Here is an annotated chronological list of what I’ve read so far in 2023:
When Breath Becomes Air by Paul Kalanithi - a neurosurgeon shares his experience of decline following his diagnosis with lung cancer; his spouse writes an epilogue after his death.
Lost & Found by Kathryn Schulz - a writer describes her experience of losing her beloved father and finding her partner and the curious intersections of losing and finding different people and things and experiences throughout life.
Crying in H Mart by Michelle Zauner - the lead vocalist of the indie-pop band Japanese Breakfast reflects on her relationship with her mother who died at age 56 of pancreatic cancer; Zauner finds comfort in learning to cook Korean foods she grew up eating.
When Death Takes Something from You Give it Back by Naja Marie Aidt - a Danish poet absorbs the reality of her son’s tragic death and tries to return to a meaningful life.
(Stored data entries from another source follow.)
Lemma invariant_register r m clock item name p :
  invariant r m clock ->
  invariant (register r item name p) (Dict.set name (item, p, clock) m) (S clock).
Proof.
  intros Hi. rewrite (register_eq _ _ _ _ _ _ Hi).
  destruct Hi as [Hn Hd He Hl Ht Hs Hc].
  constructor; cbn [_priority _data _is_sorted].
  - rewrite names_cons. constructor; [|now apply NoDup_names_without].
    intros H. apply in_names_without in H. tauto.
  - intros n. rewrite names_cons. cbn [In]. rewrite in_names_without, Hd.
    destruct (str_eqb name n) eqn:E.
    + apply str_eqb_eq in E. subst n. rewrite get_set_same.
      split; [discriminate | auto].
    + apply str_eqb_neq in E.
      rewrite get_set_other, get_remove_other by exact E.
      split; [intros [H|H]; [congruence | tauto] | intros H; right; split; [exact H | congruence]].
  - intros n q [Hin|Hin].
    + injection Hin as <- <-. exists item, clock. now rewrite !get_set_same.
    + apply in_without in Hin. destruct Hin as [Hin Hne]. cbn in Hne.
      destruct (He n q Hin) as [item' [time' [H1 H2]]].
      exists item', time'.
      rewrite !get_set_other, get_remove_other by congruence. tauto.
  - intros n x Hx. rewrite names_cons.
    destruct (str_eqb name n) eqn:E.
    + apply str_eqb_eq in E. now left.
    + apply str_eqb_neq in E. rewrite get_set_other in Hx by exact E.
      right. apply in_names_without. split; [eapply Hl; eauto | congruence].
  - constructor.
    + apply Forall_forall. intros [n q] Hin _.
      apply in_without in Hin. destruct Hin as [Hin Hne]. cbn in Hne.
      unfold time_in. cbn [fst]. rewrite get_set_same, get_set_other by congruence.
      destruct (He n q Hin) as [item' [time' [H1 _]]]. rewrite H1. eapply Hc; eauto.
    + apply (fop_impl_in (tie m)); [|now apply fop_filter].
      intros a b Ha Hb Hab Heq.
      apply in_without in Ha, Hb. destruct Ha as [_ Ha], Hb as [_ Hb].
      unfold time_in. rewrite !get_set_other by congruence. now apply Hab.
  - discriminate.
  - intros n item' q time Hx.
    destruct (str_eqb name n) eqn:E.
    + apply str_eqb_eq in E. subst n. rewrite get_set_same in Hx.
      injection Hx as <- <- <-. lia.
    + apply str_eqb_neq in E. rewrite get_set_other in Hx by exact E.
      eapply Nat.lt_trans; [eapply Hc; eauto | lia].
Qed.

Definition ledger_state (ops : list (op A)) : ledger_t * nat :=
  fold_left ledger_step ops ([], 0).

(** The invariant holds after every sequence of operations. *)
Lemma run_invariant (ops : list (op A)) :
  invariant (run ops) (ledger ops) (snd (ledger_state ops)).
Proof.
  unfold run, ledger. fold (ledger_state ops). unfold ledger_state.
  induction ops as [|o ops IH] using rev_ind; [apply invariant_empty|].
  rewrite !fold_left_app. cbn [fold_left].
  destruct (fold_left ledger_step ops ([], 0)) as [m clock]. cbn [fst snd] in *.
  destruct o as [item name p|name strict|]; cbn [apply ledger_step fst snd].
  - now apply invariant_register.
  - unfold deregister. destruct (contains _ name) eqn:E.
    + now apply invariant_remove.
    + destruct (absent_everywhere _ _ _ _ IH E) as [_ [_ H3]].
      rewrite (remove_absent _ _ H3).
      destruct strict; now apply invariant_later.
  - now apply invariant_sort.
Qed.

Definition entry_key (e : str * A * Q * nat) : str * Q :=
  (entry_name e, entry_priority e).

(** The entry agrees with the ledger and with the items of the registry. *)
Definition recorded (r : t A) (m : ledger_t) (e : str * A * Q * nat) : Prop :=
  Dict.get (entry_name e) m = Some (entry_item e, entry_priority e, entry_time e) /\
  Dict.get (entry_name e) (_data r) = Some (entry_item e).

Lemma entries_exist (r : t A) (m : ledger_t) (l : list (str * Q)) :
  (forall n p, In (n, p) l ->
     exists item time,
       Dict.get n m = Some (item, p, time) /\ Dict.get n (_data r) = Some item) ->
  exists entries, l = map entry_key entries /\ Forall (recorded r m) entries.
Proof.
  induction l as [|[n p] l IH]; intros H.
  - exists []. split; [reflexivity | constructor].
  - destruct (H n p (or_introl eq_refl)) as [item [time [H1 H2]]].
    destruct IH as [es [E F]]; [intros; apply H; now right|].
    exists ((n, item, p, time) :: es). split; [cbn; now rewrite E|].
    constructor; [split; assumption | exact F].
Qed.

Lemma items_of_entries (r : t A) m entries :
  Forall (recorded r m) entries ->
  items_of (_data r) (map entry_key entries) = Ok (map entry_item entries).
Proof.
  induction 1 as [|e es [_ He] _ IH]; [reflexivity|].
  cbn [map items_of entry_key]. now rewrite He, IH.
Qed.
Blue Nights by Joan Didion - Following the deaths of both her husband and her only daughter, Didion reflects on motherhood, marriage and aging.
No Happy Endings by Nora McInerny - Nora writes with levity and love about the crossroads of loving both her husband who died of brain cancer at age 35 and her “current” husband.
At this point, I have run out of grief memoirs that appeal to me (though if you have recommendations, I’d like to know what they are).* This week I’m moving on to books about aging as I ponder and imagine what it means for me to live into the second half of my life while my dead-at-age-50 brother-in-law doesn’t have that opportunity. I want hold both an awareness of mortality and a feeling of awe about life. I don’t want to avoid the topic of death or to act like my heart isn’t broken by the death of a loved one. Opposite from the Stevie Smith poem, I am waving not drowning. I am not wallowing but grieving.
* It might be helpful to know that I have previously read Joan Didion’s The Year of Magical Thinking as well as C.S. Lewis’s A Grief Observed plus books by Elisabeth Kübler-Ross.